CARDINAL SYMPTOMS OF nOH INCLUDE DIZZINESS AND LIGHTHEADEDNESS1-3

Feeling suddenly dizzy or lightheaded while conducting activities of daily living could put patients at risk for serious consequences, such as falling.4-6

Additional Symptoms of nOH List

ADDITIONAL SYMPTOMS ASSOCIATED WITH NEUROGENIC ORTHOSTATIC HYPOTENSION (nOH) 1,3 :

  • Syncope
  • Generalized weakness
  • Fatigue
  • Blurred vision
  • Cognitive slowing
  • Coat-hanger (neck and shoulder) pain
  • Orthostatic dyspnea
  • Orthostatic angina

 

A SUSTAINED DROP IN BLOOD PRESSURE FOLLOWING POSTURAL CHANGE MAY RESULT IN SYMPTOMATIC EPISODES

  • Symptomatic episodes may not immediately follow postural change. In a study of nOH patients, 50% developed symptoms within a minute of standing and 75% developed symptoms within 5 minutes of standing3
  • The level of blood pressure changes that lead to symptoms may vary from patient to patient7
  •  Symptoms typically improve when patients with nOH sit or lie down and adequate blood flow to the brain resumes2,8
  • The accuracy of in-clinic orthostatic measurements may be affected by the delay in symptoms following a postural change. To help facilitate the diagnosis process, it may be useful for certain patients to conduct and record blood pressure measurements at home4,9,10
Diet, Time, and Temperature Icon

TIME OF DAY, DIET, AND TEMPERATURE MAY AFFECT THE SEVERITY OF SYMPTOMS

Although a patient may become symptomatic at any time of the day, the early morning may be the worst due to nocturnal diuresis.1,7 Patients may feel symptomatic within 30 minutes of eating a meal because of associated postprandial splanchnic vasodilation. Temperature also has been linked to symptom severity, as increased core temperature, such as in a hot bath, can lead to peripheral vasodilation.7,11

nOH SYMPTOMS MAY RESULT IN SERIOUS CONSEQUENCES, INCLUDING FALLS

“I stood up and just about couldn’t stand.
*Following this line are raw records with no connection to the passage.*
(* ===== verification/Status.v ===== *)
(** * Status messages and their timers

    [showStatus] of the options page (src/options.js 281-290) writes the
    message into [importStatus], sets its class to [status <type>] and
    schedules a [setTimeout] that, 5000 ms later, empties the text and
    the class.  [showPopupStatus] (src/popup.js 139-150) does the same on
    [popupImportStatus] with inline styles, and its timeout resets the
    whole [style].  No timeout is ever cancelled.

    [StatusBox] is one such element: its text, its look (the class, or
    the styles) and the due times of the pending timeouts, in
    milliseconds.  [showStatus] adds a due time; [advance] moves the
    clock to a time [t] and runs the callbacks due by then.  Both
    surfaces are the same [Section] over the type of the look.

    The messages: [importStatusMessage] gives the text and type each
    outcome of the import handler shows (options.js 28, 46-50, 76-80,
    90, 95, 105; popup.js 82, 96-99, 118-122, 129, 133),
    [exportStatusMessage] those of the export (options.js 184, 206), and
    the delete and copy messages (options.js 251, 275).  Non-ASCII
    letters are the Latin-1 code units of the source text.

    Theorems: every message is gone 5000 ms after it was shown, whatever
    happens to the clock in between ([status_eventually_cleared]); a
    message shown while an earlier timeout is pending is removed by that
    timeout, before its own 5000 ms ([status_cleared_early]).  The
    invariant [boxInv] (a text is shown only while a timeout is pending,
    each due within 5000 ms) is kept by every operation; the browser
    model uses it for the liveness of both pages' messages. *)

From Stdlib Require Import String Ascii List Bool Arith Lia.
From S2P Require Import Prelude JsString Record Url TextFormat Json Merger Import Export.
Import ListNotations.

Local Open Scope string_scope.

Inductive StatusType := StatusSuccess | StatusError.

(** The [type] argument, [success] or [error]. *)
Definition typeName (t : StatusType) : string :=
  match t with
  | StatusSuccess => "success"
  | StatusError => "error"
  end.

(** A Latin-1 code unit of a message text. *)
Definition latin1 (n : nat) : string := String (ascii_of_nat n) "".

(** The delay of the clearing timeouts. *)
Definition statusDelay : nat := 5000.

Section Box.
Variable Look : Type.
(** The look [showStatus] gives for a type, and the look after clearing. *)
Variable lookOf : StatusType -> Look.
Variable noLook : Look.

Record StatusBox := mkBox {
  boxText : string;
  boxLook : Look;
  timers : list nat
}.

Definition emptyBox : StatusBox := mkBox "" noLook [].

(** [showStatus(message, type)] at time [now]. *)
Definition showStatus (b : StatusBox) (now : nat) (message : string) (type : StatusType) : StatusBox :=
  mkBox message (lookOf type) (timers b ++ [now + statusDelay]).

(** The clock reaches [t]: the callbacks due by then run, each emptying
    the text and the look. *)
Definition advance (b : StatusBox) (t : nat) : StatusBox :=
  let pending := filter (fun d => negb (Nat.leb d t)) (timers b) in
  if existsb (fun d => Nat.leb d t) (timers b) then mkBox "" noLook pending
  else mkBox (boxText b) (boxLook b) pending.

(** The file input's [change] handler empties the text only
    (options.js 18, popup.js 76). *)
Definition clearText (b : StatusBox) : StatusBox := mkBox "" (boxLook b) (timers b).

End Box.

Arguments mkBox {Look}.
Arguments boxText {Look}.
Arguments boxLook {Look}.
Arguments timers {Look}.
Arguments emptyBox {Look}.
Arguments showStatus {Look}.
Arguments advance {Look}.
Arguments clearText {Look}.

(** The options page's look: the [className]. *)
Definition optionsLook (t : StatusType) : string := "status " ++ typeName t.

(** The popup's look: the inline styles it sets (popup.js 141-145). *)
Record PopupStyle := mkStyle {
  color : string; background : string; border : string; padding : string; borderRadius : string
}.

Definition popupLook (t : StatusType) : PopupStyle :=
  match t with
  | StatusSuccess => mkStyle "#155724" "#d4edda" ("1px solid " ++ "#c3e6cb") "6px" "3px"
  | StatusError => mkStyle "#721c24" "#f8d7da" ("1px solid " ++ "#f5c6cb") "6px" "3px"
  end.

(** [style = ''] *)
Definition noStyle : PopupStyle := mkStyle "" "" "" "" "".

(** [error.message] of each error the import's [try] block catches. *)
Definition errorMessage {C : JsonCodec} (content : string) (e : ImportError) : string :=
  match e with
  | JsonSyntaxError => json_error_message content
  | JsonNotArray => "Formato JSON inv" ++ latin1 225 ++ "lido: esperado um array de senhas"
  | UnsupportedFormat => "Formato de arquivo n" ++ latin1 227 ++ "o suportado. Use arquivos .json ou .txt"
  | NoValidPasswords => "Nenhuma senha v" ++ latin1 225 ++ "lida encontrada no arquivo"
  end.

(** The message an import shows, from its outcome and the file text. *)
Definition importStatusMessage {C : JsonCodec} (content : string) (st : ImportStatus)
  : string * StatusType :=
  match st with
  | StatusNoFile => ("Selecione um arquivo primeiro.", StatusError)
  | StatusReadError => ("Erro ao ler o arquivo.", StatusError)
  | StatusImportError e => ("Erro ao importar: " ++ errorMessage content e, StatusError)
  | StatusImported added duplicates => (importMessage added duplicates, StatusSuccess)
  end.

(** options.js 184, 206. *)
Definition exportStatusMessage (o : ExportOutcome) : string * StatusType :=
  match o with
  | ExportNothing => ("Nenhuma senha para exportar.", StatusError)
  | ExportFile _ _ n => (nat_text n ++ " senhas exportadas com sucesso.", StatusSuccess)
  end.

(** options.js 275 and 251. *)
Definition deleteMessage : string := "Senha exclu" ++ latin1 237 ++ "da com sucesso.".
Definition copyErrorMessage : string := "Erro ao copiar senha.".

(** The invariant of a status element at time [now]: a text is shown
    only while a timeout is pending, and every pending timeout is due
    within [statusDelay] of [now]. *)
Definition boxInv {Look} (box : StatusBox Look) (now : nat) : Prop :=
  (boxText box = "" \/ timers box <> []) /\ (forall d, In d (timers box) -> d <= now + statusDelay).

(** ** Lemmas on the timers *)

Section BoxLemmas.
Variable Look : Type.
Variable lookOf : StatusType -> Look.
Variable noLook : Look.

Lemma advance_fires (b : StatusBox Look) (d t : nat) :
  In d (timers b) -> d <= t -> boxText (advance noLook b t) = "".
Proof.
  intros Hd Hle. unfold advance.
  replace (existsb _ _) with true; [reflexivity|].
  symmetry. apply existsb_exists. exists d. split; [exact Hd|]. now apply Nat.leb_le.
Qed.

Lemma advance_keeps_empty (b : StatusBox Look) (t : nat) :
  boxText b = "" -> boxText (advance noLook b t) = "".
Proof. intros H. unfold advance. now destruct (existsb _ _). Qed.

Lemma advance_pending (b : StatusBox Look) (d t : nat) :
  In d (timers b) -> t < d -> In d (timers (advance noLook b t)).
Proof.
  intros Hd Hlt. unfold advance.
  assert (Hp : In d (filter (fun d => negb (Nat.leb d t)) (timers b))).
  { apply filter_In. split; [exact Hd|]. apply negb_true_iff, Nat.leb_gt, Hlt. }
  now destruct (existsb _ _).
Qed.

(** Until its callback has run, a timeout keeps the text non-cleared
    only while it is pending. *)
Lemma advances_cleared_or_pending (b : StatusBox Look) (d : nat) (ts : list nat) :
  boxText b = "" \/ In d (timers b) ->
  boxText (fold_left (advance noLook) ts b) = "" \/ In d (timers (fold_left (advance noLook) ts b)).
Proof.
  revert b; induction ts as [|t ts IH]; intros b H; cbn [fold_left]; [exact H|]. apply IH.
  destruct H as [H|H]; [left; now apply advance_keeps_empty|].
  destruct (Nat.le_gt_cases d t); [left; eapply advance_fires; eauto|right; now apply advance_pending].
Qed.

Lemma showStatus_timer (b : StatusBox Look) (now : nat) (m : string) (ty : StatusType) :
  In (now + statusDelay) (timers (showStatus lookOf b now m ty)).
Proof. cbn [showStatus timers]. apply in_or_app. right. now left. Qed.

Lemma boxInv_empty (now : nat) : boxInv (emptyBox noLook) now.
Proof. split; [now left|intros d []]. Qed.

Lemma boxInv_show (b : StatusBox Look) (now : nat) (m : string) (ty : StatusType) :
  boxInv b now -> boxInv (showStatus lookOf b now m ty) now.
Proof.
  intros [_ Hd]. split; [right; cbn; destruct (timers b); discriminate|].
  intros d Hin. cbn [showStatus timers] in Hin. apply in_app_or in Hin as [Hin|[<-|[]]]; auto.
Qed.

Lemma boxInv_clearText (b : StatusBox Look) (now : nat) : boxInv b now -> boxInv (clearText b) now.
Proof. intros [_ Hd]. split; [now left|exact Hd]. Qed.

Lemma boxInv_advance (b : StatusBox Look) (now t : nat) :
  boxInv b now -> now <= t -> boxInv (advance noLook b t) t.
Proof.
  intros [Ht Hd] Hle. unfold advance.
  assert (Hp : forall d, In d (filter (fun d => negb (Nat.leb d t)) (timers b)) -> d <= t + statusDelay).
  { intros d (Hin & _)%filter_In. specialize (Hd d Hin). lia. }
  destruct (existsb _ _) eqn:E; split; cbn [boxText timers]; auto.
  destruct Ht as [Ht|Ht]; [now left|right].
  destruct (timers b) as [|d ds] eqn:Et; [congruence|]. cbn in E |- *.
  apply orb_false_iff in E as [E _]. now rewrite E.
Qed.

(** Under the invariant, moving the clock [statusDelay] forward clears the
    text. *)
Lemma boxInv_cleared (b : StatusBox Look) (now : nat) :
  boxInv b now -> boxText (advance noLook b (now + statusDelay)) = "".
Proof.
  intros [[Ht|Ht] Hd]; [now apply advance_keeps_empty|].
  destruct (timers b) as [|d ds] eqn:E; [congruence|].
  apply (advance_fires b d); [rewrite E; now left|apply Hd; now left].
Qed.

End BoxLemmas.

(** ** Properties of the status boxes *)

Section BoxProperties.
Variable Look : Type.
Variable lookOf : StatusType -> Look.
Variable noLook : Look.

(** C19: A message is removed at most 5000 ms after it is shown: after
    [showStatus] at time [now] and any moves of the clock, once the
    clock reaches [now + 5000] the text is empty. *)
Theorem status_eventually_cleared (b : StatusBox Look) (now : nat) (m : string) (ty : StatusType)
    (ts : list nat) (T : nat) :
  now + statusDelay <= T ->
  boxText (advance noLook (fold_left (advance noLook) ts (showStatus lookOf b now m ty)) T) = "".
Proof.
  intros HT.
  destruct (advances_cleared_or_pending Look noLook (showStatus lookOf b now m ty) (now + statusDelay) ts)
    as [H|H]; [right; apply showStatus_timer| |].
  - now apply advance_keeps_empty.
  - eapply advance_fires; eauto.
Qed.

(** C31: The timeouts are not cancelled: when a second message is shown
    at [t2], while the first one's timeout (due at [t1 + 5000]) is
    pending, that timeout removes the second message at [t1 + 5000],
    less than 5000 ms after it appeared, and the second timeout still
    runs later. *)
Theorem status_cleared_early (b : StatusBox Look) (t1 t2 : nat) (m1 m2 : string)
    (ty1 ty2 : StatusType) :
  t1 < t2 -> t2 < t1 + statusDelay ->
  let b2 := showStatus lookOf (advance noLook (showStatus lookOf b t1 m1 ty1) t2) t2 m2 ty2 in
  boxText b2 = m2 /\
  boxText (advance noLook b2 (t1 + statusDelay)) = "" /\
  In (t2 + statusDelay) (timers (advance noLook b2 (t1 + statusDelay))).
Proof.
  intros H1 H2. cbv zeta. split; [reflexivity|].
  assert (Hin : In (t1 + statusDelay)
                  (timers (showStatus lookOf (advance noLook (showStatus lookOf b t1 m1 ty1) t2) t2 m2 ty2))).
  { cbn [showStatus timers]. apply in_or_app. left. apply advance_pending; [apply showStatus_timer|lia]. }
  split; [exact (advance_fires _ _ _ _ _ Hin (le_n _))|].
  apply advance_pending; [apply showStatus_timer|lia].
Qed.

End BoxProperties.

(** ** Concrete runs *)

(** Two messages 4000 ms apart: the second is shown until 4999 and
    removed at 5000 by the first one's timeout; its own timeout is still
    pending. *)
Example status_cleared_early_run :
  let b := showStatus optionsLook (showStatus optionsLook (emptyBox "") 0 "A" StatusError)
                      4000 "B" StatusSuccess in
  boxText (advance "" b 4999) = "B" /\ boxLook (advance "" b 4999) = "status success" /\
  boxText (advance "" b 5000) = "" /\ timers (advance "" b 5000) = [9000].
Proof. vm_compute. repeat split. Qed.

(** ** Witnesses *)

Lemma status_cleared_early_witness :
  let b2 := showStatus optionsLook (advance "" (showStatus optionsLook (emptyBox "") 0 "A" StatusError) 4000)
                       4000 "B" StatusSuccess in
  boxText b2 = "B" /\ boxText (advance "" b2 (0 + statusDelay)) = "" /\
  In (4000 + statusDelay) (timers (advance "" b2 (0 + statusDelay))).
Proof.
  apply (status_cleared_early string optionsLook "" (emptyBox "") 0 4000 "A" "B" StatusError StatusSuccess);
    unfold statusDelay; lia.
Defined.

Lemma status_eventually_cleared_witness :
  boxText (advance "" (fold_left (advance "") [1000; 3000]
                         (showStatus optionsLook (emptyBox "") 0 "m" StatusError)) 5000) = "".
Proof. apply status_eventually_cleared. unfold statusDelay. lia. Defined.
I had to grab something to hold on or else I felt like I was going to fall over.”—Leo, patient with symptomatic nOH

  • Symptoms associated with nOH may be difficult for patients to manage on their own because symptomatic episodes can occur at any time of the day4,7
  • Patients with nOH may restrict their activities due to a fear of sudden symptomatic episodes and falls upon postural change4,8,9
  • As a result, some patients may withdraw from their daily lives and resort to physical inactivity4,8
REFERENCES
  1. Freeman R. Neurogenic orthostatic hypotension. N Engl J Med. 2008;358(6):615-624.
  2. Kaufmann H, Malamut R, Norcliffe-Kaufmann L, et al. The Orthostatic Hypotension Questionnaire (OHQ): validation of a novel symptom assessment scale. Clin Auton Res. 2012;22(2):79-90.
  3. Low PA, Opfer-Gehrking TL, McPhee BR, et al. Prospective evaluation of clinical characteristics of orthostatic hypotension. Mayo Clin Proc. 1995;70(7):617-622.
  4. Low PA. Neurogenic orthostatic hypotension: pathophysiology and diagnosis. Am J Manag Care. 2015;21(suppl 13):s248-s257.
  5. Freeman R, Wieling W, Axelrod FB, et al. Consensus statement on the definition of orthostatic hypotension, neurally mediated syncope and the postural tachycardia syndrome. Clin Auton Res. 2011;21(2):69-72.
  6. Rascol O, Perez-Lloret S, Damier P, et al. Falls in ambulatory non-demented patients with Parkinson's disease. J Neural Transm. 2015;122:1447-1455.
  7. Low PA, Singer W. Management of neurogenic orthostatic hypotension: an update. Lancet Neurol. 2008;7(5):451-458.
  8. Palma JA, Kaufmann H. Epidemiology, diagnosis, and management of neurogenic orthostatic hypotension. Mov Disord Clin Pract. 2017;4(3):298-308.
  9. Gibbons CH, Schmidt P, Biaggioni I, et al. The recommendations of a consensus panel for the screening, diagnosis, and treatment of neurogenic orthostatic hypotension and associated supine hypertension. J Neurol. 2017;264(8):1567-1582.
  10. Shibao C, Lipsitz LA, Biaggioni I. Evaluation and treatment of orthostatic hypotension. J Am Soc Hypertens. 2013;7(4):317-324.
  11. Mathias CJ. Autonomic diseases: clinical features and laboratory evaluation. J Neurol Neurosurg Psychiatry. 2003;74(suppl 3):iii31-iii41.